FIG 1.

Defining the RcGTA transcriptional unit. (A) Representative histograms showing RNA-seq transcript coverage from the R. capsulatus wild-type strain SB1003 and the GTA overproducer DE442. Genome position (in base pairs) is indicated at the top, and the location of each gene is depicted with arrows beneath. The RNA-seq data set was described in reference 23, and the raw data can be found in the NCBI GEO Database, accession no. GSE118116. (B) Chart showing fold changes in gene expression between R. capsulatus DE442 (n = 8) and wild-type SB1003 (n = 4) in the GSE118116 data set. Red bars indicate constituents of the core RcGTA gene cluster, cyan shows the cysE1 transcriptional unit, and white indicates the genes immediately downstream. Error bars represent standard deviations. (C) Agarose gel of a representative RT-PCR amplification. Templates were genomic DNA, DNA-free RNA, and cDNA isolated from SB1003 and DE442, as indicated.
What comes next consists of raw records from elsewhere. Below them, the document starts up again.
(** The 5 by 5 boards of the examples are square boards of this kind. *)
Lemma square_board_solved_square :
  square square_board_solved /\ words_ok square_board_solved /\
  forallb (fun c => eqb (guessed square_board_solved c)
                        (true_ball square_board_solved c))
          (arena_cells square_board_solved) = true.
Proof.
  split; [|split].
  - unfold square, wf_state, valid_dims. simpl. lia.
  - unfold words_ok. simpl. repeat constructor; unfold UINT_MOD; lia.
  - vm_compute. reflexivity.
Qed.

(** ** The check on square boards, whatever the guesses *)

Lemma run_list_each_from {A St} (body : A -> St -> outcome St)
      (P : St -> Prop) (R : A -> St -> Prop) (l : list A) :
  (forall a t, a ∈ l -> P t ->
     exists t', body a t = Done t' /\ P t' /\ R a t' /\
                forall b, R b t -> R b t') ->
  forall (s : St) (before : list A),
    P s -> (forall b, b ∈ before -> R b s) ->
    exists s', run_list body l s = Done s' /\ P s' /\
               forall a, a ∈ before ++ l -> R a s'.
Proof.
  induction l as [|a l IH]; intros Hstep s before Hs Hb.
  - exists s. repeat split; auto. intros a Ha. rewrite app_nil_r in Ha. auto.
  - destruct (Hstep a s) as (t & Et & Ht & Ra & Hkeep); [left | exact Hs |].
    destruct (IH) with (s := t) (before := before ++ [a]) as (s' & Es & Ps & Rs).
    + intros c u Hc. apply Hstep. right. exact Hc.
    + exact Ht.
    + intros b Hin. apply elem_of_app in Hin as [Hin | Hin].
      * apply Hkeep, Hb, Hin.
      * apply list_elem_of_singleton in Hin as ->. exact Ra.
    + exists s'. split; [simpl; rewrite Et; exact Es|]. split; [exact Ps|].
      intros c Hc. apply Rs. rewrite <- app_assoc. exact Hc.
Qed.

(** A run that completes, keeps [P], and leaves for every index [a] of the
    loop the fact [R a], which later rounds do not undo. *)
Lemma run_list_each {A St} (body : A -> St -> outcome St)
      (P : St -> Prop) (R : A -> St -> Prop) (l : list A) (s : St) :
  P s ->
  (forall a t, a ∈ l -> P t ->
     exists t', body a t = Done t' /\ P t' /\ R a t' /\
                forall b, R b t -> R b t') ->
  exists s', run_list body l s = Done s' /\ P s' /\ forall a, a ∈ l -> R a s'.
Proof.
  intros Hs Hstep.
  destruct (run_list_each_from body P R l Hstep s [] Hs) as (s' & E & Ps & Rs).
  - intros b Hb. inversion Hb.
  - exists s'. auto.
Qed.

Lemma exit_ok_not_empty (s : game_state) (v : Z) :
  square s -> exit_ok s v -> v <> LASER_EMPTY.
Proof.
  intros ((_ & _ & _ & Hn & _) & ([_ Hw] & [_ Hh]) & _) [-> | [-> | Hv]];
    try discriminate.
  intros ->. change LASER_EMPTY with 4294967295 in Hv. lia.
Qed.

Lemma exit_ok_shape (s t : game_state) (v : Z) :
  same_shape s t -> exit_ok s v -> exit_ok t v.
Proof. intros (_ & _ & Hn & _). unfold exit_ok. rewrite Hn. auto. Qed.

(** What firing a laser does to the exit table of a square board: the slot
    of the laser holds a fired value afterwards, and any slot that changed
    holds one. *)
Lemma fire_laser_exits_square (s : game_state) (i x y d : Z) :
  square s -> range2grid s i = Some (x, y, d) ->
  exists s',
    fire_laser (enough_fuel s) s x y d = Done s' /\ same_shape s s' /\
    fired s s' i /\
    forall k v, exits s' !! k = Some v -> exits s !! k = Some v \/ exit_ok s v.
Proof.
  intros Hs Hi.
  destruct (range2grid_entry s i x y d Hs Hi) as (Hir & _ & Hx & Hy & _).
  pose proof Hs as ((_ & _ & _ & _ & He) & _).
  assert (Hmark : forall v, exit_ok s v ->
            exists s', mark_origin s x y i v = Done s' /\ same_shape s s' /\
              fired s s' i /\
              forall k u, exits s' !! k = Some u ->
                          exits s !! k = Some u \/ exit_ok s u).
  { intros v Hv. rewrite mark_origin_square by assumption.
    eexists. split; [reflexivity|]. split; [|split].
    - repeat split; simpl; apply length_insert.
    - exists v. split; [|exact Hv]. simpl. apply list_lookup_insert_eq. lia.
    - simpl. intros k u Hk.
      destruct (decide (k = Z.to_nat i)) as [->|Hne].
      + rewrite list_lookup_insert_eq in Hk by lia. injection Hk as <-. auto.
      + rewrite list_lookup_insert_ne in Hk by congruence. auto. }
  rewrite (fire_laser_square _ s i x y d Hs Hi).
  destruct (ball_at s (probe (x, y) d LOOK_FORWARD)) eqn:EF.
  { apply Hmark. left. reflexivity. }
  destruct (ball_at s (probe (x, y) d LOOK_LEFT)) eqn:EL; cbn [orb].
  { apply Hmark. right. left. reflexivity. }
  destruct (ball_at s (probe (x, y) d LOOK_RIGHT)) eqn:ER.
  { apply Hmark. right. left. reflexivity. }
  pose proof (entry_entered s i x y d Hs Hi EF EL ER) as Hent.
  destruct (entered_ends s _ Hs Hent) as [f Hf]. cbn [fst snd] in Hf.
  rewrite Hf. cbn [mbind outcome_bind]. destruct f as [|ex ey].
  { apply Hmark. left. reflexivity. }
  destruct (laser_path_leaves _ _ _ _ _ _ _ Hf) as [j Hj].
  destruct (grid2range_Some s ex ey j Hs Hj) as (Hjr & _).
  cbn [laser_mark]. rewrite (laser_exit_square s x y i ex ey j) by assumption.
  rewrite (to_unsigned_index s j Hs Hjr), (to_unsigned_index s i Hs Hir).
  eexists. split; [reflexivity|].
  destruct ((x =? ex) && (y =? ey)).
  - split; [repeat split; simpl; apply length_insert|]. split.
    + exists LASER_REFLECT. split; [|right; left; reflexivity].
      simpl. apply list_lookup_insert_eq. lia.
    + simpl. intros k u Hk.
      destruct (decide (k = Z.to_nat i)) as [->|Hne].
      * rewrite list_lookup_insert_eq in Hk by lia. injection Hk as <-.
        right. right. left. reflexivity.
      * rewrite list_lookup_insert_ne in Hk by congruence. auto.
  - split; [repeat split; simpl; rewrite ?length_insert; reflexivity|].
    assert (Hall : forall k u,
              <[Z.to_nat j := i]> (<[Z.to_nat i := j]> (exits s)) !! k = Some u ->
              exits s !! k = Some u \/ exit_ok s u).
    { intros k u Hk.
      destruct (decide (k = Z.to_nat j)) as [->|Hnj].
      - rewrite list_lookup_insert_eq in Hk by (rewrite length_insert; lia).
        injection Hk as <-. right. right. right. exact Hir.
      - rewrite list_lookup_insert_ne in Hk by congruence.
        destruct (decide (k = Z.to_nat i)) as [->|Hni].
        + rewrite list_lookup_insert_eq in Hk by lia. injection Hk as <-.
          right. right. right. exact Hjr.
        + rewrite list_lookup_insert_ne in Hk by congruence. auto. }
    split; [|exact Hall]. unfold fired. simpl.
    destruct (decide (Z.to_nat i = Z.to_nat j)) as [Eij|Hne].
    + exists i. split; [|right; right; exact Hir]. rewrite Eij.
      apply list_lookup_insert_eq. rewrite length_insert. lia.
    + exists j. split; [|right; right; exact Hjr].
      rewrite list_lookup_insert_ne by congruence.
      apply list_lookup_insert_eq. lia.
Qed.

Lemma clear_lasers_exits (s sol : game_state) :
  square s -> clear_lasers s = Done sol -> exits_ok s sol.
Proof.
  intros Hs E. unfold clear_lasers in E.
  replace (nlasers s) with (0 + nlasers s) in E by lia.
  rewrite for_range_run_list in E.
  destruct (run_list_each
              (fun i sol =>
                 '(x, y, _) ← assert_some (range2grid sol i);
                 sol ← GRID_set sol x y 0; exits_set sol i LASER_EMPTY)
              (same_shape s)
              (fun i t => exits t !! Z.to_nat i = Some LASER_EMPTY)
              (seqZ 0 (nlasers s)) s) as (sol' & E' & Hsh & HR).
  { apply same_shape_refl. }
  { intros i t Hi Hsh. apply elem_of_seqZ in Hi.
    pose proof (same_shape_square s t Hsh Hs) as Ht.
    pose proof Hsh as (Hw & Hh & Hn & _).
    pose proof Ht as ((Hw0 & Hh0 & _ & Hnl & He) & _).
    destruct (range2grid_valid t i) as (x & y & d & Hr); [lia | lia | lia |].
    destruct (range2grid_entry t i x y d Ht Hr) as (Hir & _ & Hx & Hy & _).
    rewrite Hr. cbn [assert_some mbind outcome_bind].
    destruct (GRID_set_square t x y 0 Ht Hx Hy) as (t1 & E1 & Hsh1 & _ & Hex1).
    rewrite E1. cbn [mbind outcome_bind].
    pose proof (same_shape_square t t1 Hsh1 Ht) as Ht1.
    destruct (exits_set_square t1 i LASER_EMPTY Ht1) as (t2 & E2 & Hsh2 & _ & _ & Hex2);
      [destruct Hsh1 as (_ & _ & -> & _); exact Hir|].
    exists t2. split; [exact E2|]. split.
    { apply (same_shape_trans s t t2 Hsh), (same_shape_trans t t1 t2 Hsh1 Hsh2). }
    rewrite Hex2, Hex1. split.
    - apply list_lookup_insert_eq. lia.
    - intros b Hb. destruct (decide (Z.to_nat i = Z.to_nat b)) as [<-|Hne].
      + apply list_lookup_insert_eq. lia.
      + rewrite list_lookup_insert_ne by exact Hne. exact Hb. }
  rewrite E in E'. injection E' as <-.
  intros k v Hk. left.
  pose proof (lookup_lt_Some _ _ _ Hk) as Hlt.
  pose proof (same_shape_square s sol Hsh Hs) as ((_ & _ & _ & _ & He) & _).
  destruct Hsh as (_ & _ & Hn & _).
  assert (Hin : Z.of_nat k ∈ seqZ 0 (nlasers s)) by (apply elem_of_seqZ; lia).
  apply HR in Hin. rewrite Nat2Z.id in Hin. congruence.
Qed.

Lemma guess_to_correct_in_bounds (x y : Z) (s : game_state) :
  0 <= GRID_index s x y < Z.of_nat (length (grid s)) ->
  exists s', guess_to_correct x y s = Done s' /\ same_shape s s' /\
             exits s' = exits s.
Proof.
  intros Hb. unfold guess_to_correct.
  rewrite (GRID_update_in_bounds s x y _ Hb). cbn [mbind outcome_bind].
  match goal with
  | |- context [GRID ?t x y] =>
    assert (Hb1 : 0 <= GRID_index t x y < Z.of_nat (length (grid t)))
      by (simpl; rewrite length_insert; exact Hb);
    rewrite (GRID_in_bounds t x y Hb1); cbn [mbind outcome_bind];
    destruct (flag_set (cell_value t (x, y)) BALL_GUESS);
    [rewrite (GRID_update_in_bounds t x y _ Hb1)|]
  end; eexists; (split; [reflexivity|]); repeat split; simpl;
    rewrite ?length_insert; reflexivity.
Qed.

Lemma guess_all_square (g : game_state) :
  square g ->
  exists t, for_arena (w g) (h g) guess_to_correct g = Done t /\
            same_shape g t /\ exits t = exits g.
Proof.
  intros Hs. rewrite for_arena_run_list.
  destruct (run_list_total (fun c t => guess_to_correct c.1 c.2 t)
              (fun t => same_shape g t /\ exits t = exits g)
              (cells (w g) (h g)) g) as (t & E & Hsh & He).
  { split; [apply same_shape_refl | reflexivity]. }
  { intros c t Hc [Hsh He]. apply in_cells in Hc.
    pose proof (same_shape_square g t Hsh Hs) as Ht.
    pose proof Hsh as (Hw & Hh & _).
    destruct (guess_to_correct_in_bounds c.1 c.2 t) as (t' & E & Hsh' & He').
    { apply square_in_bounds; [exact Ht | lia | lia]. }
    exists t'. split; [exact E|]. split; [|congruence].
    apply (same_shape_trans g t t' Hsh Hsh'). }
  exists t. auto.
Qed.
(* ================================================================== *)
(** * Properties *)
(* ================================================================== *)

(** ** Keyword comparison *)

Lemma keyword_spelling_matches_iff (token kw : string) :
  keyword_spelling_matches token kw = true <->
  Forall2 char_agrees (list_ascii_of_string token) (list_ascii_of_string kw).
Proof.
  revert kw. induction token as [|t token IH]; intros [|k kw]; simpl.
  - split; [constructor | reflexivity].
  - split; [discriminate | intros H; inversion H].
  - split; [discriminate | intros H; inversion H].
  - destruct (Ascii.eqb_spec t "-") as [->|Hd]; simpl.
    + destruct (Ascii.eqb_spec k "_") as [->|Hk].
      * rewrite IH. split.
        -- intros H. constructor; [left; split; reflexivity | exact H].
        -- intros H. inversion H; assumption.
      * split; [discriminate|]. intros H. inversion H as [|? ? ? ? Hc]; subst.
        destruct Hc as [[_ ?]|[? _]]; congruence.
    + destruct (Ascii.eqb_spec t "_") as [->|Hu]; simpl.
      * destruct (Ascii.eqb_spec k "_") as [->|Hk].
        -- rewrite IH. split.
           ++ intros H. constructor; [right; split; [discriminate | reflexivity] | exact H].
           ++ intros H. inversion H; assumption.
        -- split; [discriminate|]. intros H. inversion H as [|? ? ? ? Hc]; subst.
           destruct Hc as [[? _]|[_ ?]]; congruence.
      * destruct (Ascii.eqb_spec t k) as [->|Hk].
        -- rewrite IH. split.
           ++ intros H. constructor; [right; split; [exact Hd | reflexivity] | exact H].
           ++ intros H. inversion H; assumption.
        -- split; [discriminate|]. intros H. inversion H as [|? ? ? ? Hc]; subst.
           destruct Hc as [[? _]|[_ ?]]; congruence.
Qed.

Lemma string_get_lookup (s : string) (i : nat) :
  String.get i s = list_ascii_of_string s !! i.
Proof.
  revert i. induction s as [|c s IH]; intros [|i]; simpl; auto.
Qed.

Lemma string_length_list (s : string) :
  String.length s = length (list_ascii_of_string s).
Proof. induction s; simpl; auto. Qed.

Lemma char_agrees_weaken (t k : ascii) :
  char_agrees t k -> (t = k \/ (t = "-"%char /\ k = "_"%char)) /\ (t = "-"%char -> k = "_"%char).
Proof.
  intros [[-> ->]|[Hn ->]]; split; auto. intros ->. congruence.
Qed.

(** C8. The comparison of an identifier with a keyword spelling in
    [cfg_lexer_lookup_keyword] goes position by position.  The entry
    matches only when both have the same length and at every position the
    characters are equal or the hyphen of the identifier meets an
    underscore of the spelling, a hyphen being matched by an underscore
    only; these conditions, with the hyphen case excluded from the equal
    characters, are also sufficient.  With the entry [flush_lines] in the
    keyword table of the current context the identifier [flush-lines] is
    resolved to the token of the entry and [flush.lines] stays an
    identifier. *)
Theorem keyword_comparison_positionwise :
  (forall token kw : string,
      keyword_spelling_matches token kw = true ->
      String.length token = String.length kw /\
      forall (i : nat) (t k : ascii),
        String.get i token = Some t -> String.get i kw = Some k ->
        (t = k \/ (t = "-"%char /\ k = "_"%char)) /\ (t = "-"%char -> k = "_"%char)) /\
  (forall token kw : string,
      String.length token = String.length kw ->
      (forall (i : nat) (t k : ascii),
          String.get i token = Some t -> String.get i kw = Some k -> char_agrees t k) ->
      keyword_spelling_matches token kw = true) /\
  (forall (tokens : GrammarTokens) (cfg_version req tok : Z) (v : YYSTYPE)
          (location : option (option string * YYLTYPE)),
      req <= cfg_version ->
      let stack := [keyword_context LL_CONTEXT_ROOT [plain_keyword "flush_lines" tok req]] in
      keyword_spelling_matches "flush-lines" "flush_lines" = true /\
      keyword_spelling_matches "flush.lines" "flush_lines" = false /\
      lookup_keyword_in cfg_version location "flush-lines" v stack =
        (tok, {| yy_type := LL_TOKEN; yy_token := tok; yy_cptr := yy_cptr v |}, stack, []) /\
      lookup_keyword_in cfg_version location "flush.lines" v stack =
        (LL_IDENTIFIER, set_cptr v "flush.lines", stack, [])).
Proof.
  split; [|split].
  - intros token kw H. apply keyword_spelling_matches_iff in H. split.
    + rewrite !string_length_list. eapply Forall2_length; eauto.
    + intros i t k Ht Hk. rewrite string_get_lookup in Ht, Hk.
      apply char_agrees_weaken.
      eapply Forall2_lookup_lr; eauto.
  - intros token kw Hlen H. apply keyword_spelling_matches_iff.
    apply Forall2_same_length_lookup_2.
    + rewrite <- !string_length_list. exact Hlen.
    + intros i t k Ht Hk. apply (H i); rewrite string_get_lookup; assumption.
  - intros tokens cfg_version req tok v location Hreq stack.
    assert (Hv : cfg_check_current_config_version cfg_version req = true)
      by (apply Z.leb_le; exact Hreq).
    split; [reflexivity|]. split; [reflexivity|]. split.
    + unfold stack. simpl. rewrite Hv. reflexivity.
    + unfold stack. simpl. reflexivity.
Qed.

Lemma keyword_comparison_positionwise_witness :
  String.length "flush-lines" = String.length "flush_lines" /\
  (String.get 5 "flush-lines" = Some "-"%char -> String.get 5 "flush_lines" = Some "_"%char ->
   ("-"%char = "_"%char \/ ("-"%char = "-"%char /\ "_"%char = "_"%char)) /\
   ("-"%char = "-"%char -> "_"%char = "_"%char)).
Proof.
  destruct keyword_comparison_positionwise as [H _].
  destruct (H "flush-lines" "flush_lines" eq_refl) as [Hlen Hpos].
  split; [exact Hlen|]. intros Ht Hk. exact (Hpos 5%nat _ _ Ht Hk).
Defined.

(** ** Reserved words *)

Lemma scan_keywords_reserved (cfg_version : Z) (token : string)
    (pre : list CfgLexerKeyword) (k : CfgLexerKeyword) (rest : list CfgLexerKeyword) :
  Forall (passed_by token) pre ->
  kw_name k <> CFG_KEYWORD_STOP ->
  keyword_spelling_matches token (kw_name k) = true ->
  cfg_version < kw_req_version k ->
  forall i : nat,
    scan_keywords cfg_version token i (pre ++ k :: rest) = ScanReserved (i + length pre) k.
Proof.
  intros Hpre Hstop Hmatch Hver.
  induction Hpre as [|e pre [Hes Hem] _ IH]; intros i; simpl.
  - apply String.eqb_neq in Hstop. rewrite Hstop, Hmatch.
    unfold cfg_check_current_config_version.
    destruct (Z.leb_spec (kw_req_version k) cfg_version); [lia|].
    f_equal. lia.
  - apply String.eqb_neq in Hes. rewrite Hes, Hem, IH. f_equal. lia.
Qed.

(** C1 (as amended).  When the scan of the keyword table of a context
    frame reaches an entry whose spelling matches the identifier and whose
    required version exceeds the active version of the configuration,
    [cfg_lexer_lookup_keyword] emits one reserved word warning for this
    occurrence, leaves the table (the entries after the reserved one are
    not consulted) and goes on with the frames below: the result is the
    result of the resolution against the rest of the stack, after the
    warning.  With no frame below, the occurrence is an identifier. *)
Theorem reserved_word_leaves_the_table
    (tokens : GrammarTokens) (cfg_version : Z)
    (location : option (option string * YYLTYPE)) (token : string) (yylval : YYSTYPE)
    (context : CfgLexerContext) (next : list CfgLexerContext)
    (pre : list CfgLexerKeyword) (k : CfgLexerKeyword) (rest : list CfgLexerKeyword) :
  ctx_keywords context = Some (pre ++ k :: rest) ->
  Forall (passed_by token) pre ->
  kw_name k <> CFG_KEYWORD_STOP ->
  keyword_spelling_matches token (kw_name k) = true ->
  cfg_version < kw_req_version k ->
  lookup_keyword_in cfg_version location token yylval (context :: next) =
    (let '(tok, v, next', evs) :=
       lookup_keyword_in cfg_version location token yylval next in
     (tok, v, context :: next', reserved_word_warning cfg_version k location :: evs)) /\
  (next = [] ->
   lookup_keyword_in cfg_version location token yylval (context :: next) =
     (LL_IDENTIFIER, set_cptr yylval token, [context],
      [reserved_word_warning cfg_version k location])).
Proof.
  intros Hkw Hpre Hstop Hmatch Hver.
  assert (Heq : lookup_keyword_in cfg_version location token yylval (context :: next) =
    (let '(tok, v, next', evs) :=
       lookup_keyword_in cfg_version location token yylval next in
     (tok, v, context :: next', reserved_word_warning cfg_version k location :: evs))).
  { simpl. rewrite Hkw.
    rewrite (scan_keywords_reserved cfg_version token pre k rest Hpre Hstop Hmatch Hver).
    destruct (lookup_keyword_in cfg_version location token yylval next) as [[[tok v] next'] evs].
    reflexivity. }
  split; [exact Heq|].
  intros ->. rewrite Heq. reflexivity.
Qed.

Lemma reserved_word_leaves_the_table_witness :
  lookup_keyword_in (tokens := example_tokens) 0x0300 None "foo" yylval_zero
    [ keyword_context LL_CONTEXT_ROOT
        [plain_keyword "bar" 100 0; plain_keyword "foo" 101 0x0400; plain_keyword "baz" 102 0] ] =
  (10421, set_cptr yylval_zero "foo",
   [ keyword_context LL_CONTEXT_ROOT
       [plain_keyword "bar" 100 0; plain_keyword "foo" 101 0x0400; plain_keyword "baz" 102 0] ],
   [reserved_word_warning 0x0300 (plain_keyword "foo" 101 0x0400) None]).
Proof.
  refine (proj2 (reserved_word_leaves_the_table example_tokens 0x0300 None "foo" yylval_zero
            (keyword_context LL_CONTEXT_ROOT
               [plain_keyword "bar" 100 0; plain_keyword "foo" 101 0x0400;
                plain_keyword "baz" 102 0])
            [] [plain_keyword "bar" 100 0] (plain_keyword "foo" 101 0x0400)
            [plain_keyword "baz" 102 0] eq_refl _ _ eq_refl eq_refl) eq_refl).
  - repeat constructor; discriminate.
  - discriminate.
Defined.

(** C1 (as stated) fails.  At version 3.0 the table [foo] (required
    version 4.0, token 100), [foo] (no required version, token 200) has a
    later entry that matches the identifier [foo] and is allowed, yet the
    identifier is not resolved to the token 200: the table is left at the
    reserved entry.  And with the second entry in the table of a frame
    below, the occurrence is not treated as an identifier: it is resolved
    to the token 200 of the lower frame. *)
Lemma reserved_word_continues_in_table_counterexample :
  scan_keywords 0x0300 "foo" 1 [plain_keyword "foo" 200 0]
    = ScanToken 1 (plain_keyword "foo" 200 0) /\
  fst (fst (fst (lookup_keyword_in (tokens := example_tokens) 0x0300 None "foo" yylval_zero
    [ keyword_context LL_CONTEXT_ROOT
        [plain_keyword "foo" 100 0x0400; plain_keyword "foo" 200 0] ])))
    = @LL_IDENTIFIER example_tokens /\
  @LL_IDENTIFIER example_tokens <> 200 /\
  fst (fst (fst (lookup_keyword_in (tokens := example_tokens) 0x0300 None "foo" yylval_zero
    [ keyword_context LL_CONTEXT_SOURCE [plain_keyword "foo" 100 0x0400];
      keyword_context LL_CONTEXT_ROOT [plain_keyword "foo" 200 0] ])))
    = 200.
Proof.
  split; [reflexivity|]. split; [reflexivity|]. split; [discriminate|reflexivity].
Qed.

(** ** Context names *)

Lemma lexer_contexts_value :
  lexer_contexts =
  [ None; Some "root"; Some "destination"; Some "source"; Some "parser";
    Some "rewrite"; Some "filter"; Some "log"; Some "block-def"; Some "block-ref";
    Some "block-content"; None; Some "pragma"; Some "format"; Some "template-func";
    Some "inner-dest"; Some "inner-src"; Some "client-proto"; Some "server-proto" ].
Proof. reflexivity. Qed.

Lemma context_type_from_range (entries : list (option string)) (i : Z)
    (name : option string) (r : Z) :
  context_type_from entries i name = Returns r ->
  r = 0 \/ exists n s, entries !! n = Some (Some s) /\ r = i + Z.of_nat n.
Proof.
  revert i. induction entries as [|e entries IH]; intros i; simpl.
  - intros [= <-]. left. reflexivity.
  - destruct e as [s|].
    + destruct name as [n|]; [|discriminate].
      destruct (String.eqb s n).
      * intros [= <-]. right. exists 0%nat, s. split; [reflexivity|lia].
      * intros H. destruct (IH _ H) as [->|(m & s' & Hm & ->)]; [left; reflexivity|].
        right. exists (S m), s'. split; [exact Hm|lia].
    + intros H. destruct (IH _ H) as [->|(m & s' & Hm & ->)]; [left; reflexivity|].
      right. exists (S m), s'. split; [exact Hm|lia].
Qed.

(** The round trip holds for the seventeen context types that have a
    designated name. *)
Lemma context_round_trip_named (t : Z) :
  1 <= t <= 18 -> t <> LL_CONTEXT_BLOCK_ARG -> context_round_trip t = Returns t.
Proof.
  intros Hrange Hne. unfold LL_CONTEXT_BLOCK_ARG in Hne.
  assert (Hcases : t = 1 \/ t = 2 \/ t = 3 \/ t = 4 \/ t = 5 \/ t = 6 \/ t = 7 \/ t = 8 \/
                   t = 9 \/ t = 10 \/ t = 12 \/ t = 13 \/ t = 14 \/ t = 15 \/ t = 16 \/
                   t = 17 \/ t = 18) by lia.
  repeat (destruct Hcases as [->|Hcases]; [reflexivity|]).
  subst t. reflexivity.
Qed.

(** C7 at the context type block-arg.  [lexer_contexts] has no designated
    name for LL_CONTEXT_BLOCK_ARG: the lookup by type returns NULL for it,
    the lookup by name that is handed this NULL does not return, and no
    name at all is mapped to LL_CONTEXT_BLOCK_ARG.  So the round trip,
    which the other seventeen types make, fails for this one. *)
Theorem context_round_trip_block_arg :
  cfg_lexer_lookup_context_name_by_type LL_CONTEXT_BLOCK_ARG = Returns None /\
  context_round_trip LL_CONTEXT_BLOCK_ARG = Aborts /\
  (forall name : option string,
      cfg_lexer_lookup_context_type_by_name name <> Returns LL_CONTEXT_BLOCK_ARG) /\
  context_round_trip LL_CONTEXT_BLOCK_CONTENT = Returns LL_CONTEXT_BLOCK_CONTENT /\
  context_round_trip LL_CONTEXT_PRAGMA = Returns LL_CONTEXT_PRAGMA.
Proof.
  split; [reflexivity|]. split; [reflexivity|]. split; [|split; reflexivity].
  intros name H. unfold cfg_lexer_lookup_context_type_by_name in H.
  apply context_type_from_range in H.
  destruct H as [H|(n & s & Hn & Hr)]; [discriminate|].
  assert (n = 11%nat) by (unfold LL_CONTEXT_BLOCK_ARG in Hr; lia). subst n.
  rewrite lexer_contexts_value in Hn. discriminate.
Qed.
(** ** What a float64 cell can hold *)



(** ** What the trend stage is expected to compute *)

(** The lengths a double holds exactly, so that [float(n)] is [n]. *)
Definition exact_len (n : nat) : Prop := (Z.of_nat n < 2 ^ 53)%Z.

(** The time indices as numbers, and as the cells of the feature column. *)
Definition days_q (n : nat) : list Q := map inject_Z (arange n).

Definition day_cells (n : nat) : list (option Q) :=
  map (fun z => Some (float_of_int z)) (arange n).

(** The line fitted on the leading slice of the closes. *)
Definition trend_model (closes : list Q) : LinearRegression :=
  let n := length closes in
  least_squares (firstn (n_train n) (days_q n)) (firstn (n_train n) closes).

(** Its values on the trailing slice. *)
Definition trend_forecast (closes : list Q) : list Q :=
  let n := length closes in
  map (predict_at (trend_model closes)) (skipn (n_train n) (days_q n)).

Definition trend_mse (closes : list Q) : Q :=
  Qmean (squared_errors (skipn (n_train (length closes)) closes) (trend_forecast closes)).



(** The columns a stage derives. *)
Definition moving_average_columns : list string := ["Moving_Avg"].
Definition trend_columns : list string := ["Days"; "Linear_Regression_Pred"].

(** [d] is [d0] with nothing touched but the columns named in [derived]:
    same rows in the same order, every other column as it was and where it
    was, and, when [d0] has no column of a derived name, the columns of [d0]
    followed by derived ones. *)
Definition extends (derived : list string) (d0 d : DataFrame) : Prop :=
  index d = index d0
  /\ (forall name, ~ In name derived -> get_column name d = get_column name d0)
  /\ (exists extra, column_names d = column_names d0 ++ extra)
  /\ ((forall name, In name derived -> get_column name d0 = None) ->
      exists extra, columns d = columns d0 ++ extra
                    /\ Forall (fun kc => In (fst kc) derived) extra).

(** A property of the frame that an action keeps. *)
Definition preserves {A : Type} (P : DataFrame -> Prop) (m : Py A) : Prop :=
  forall s, P (frame s) -> P (frame (fst (m s))).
The 600- to 1,000-bp portion of the HyperLadder 1-kb DNA marker is included for reference (M) (Meridian Bioscience, Cincinnati, OH). PCR amplification occurred across the gene junctions indicated above each well and defined in panel D. (D) Schematic of the regions immediately before and after the RcGTA gene cluster. Primer pairs are numbered 1 to 4 and correspond to the wells shown in the preceding gel. The yceG gene immediately precedes the RcGTA small terminase gene, g1, which has previously been confirmed as the first gene of the operon and was used here as a negative control for genomic DNA carryover.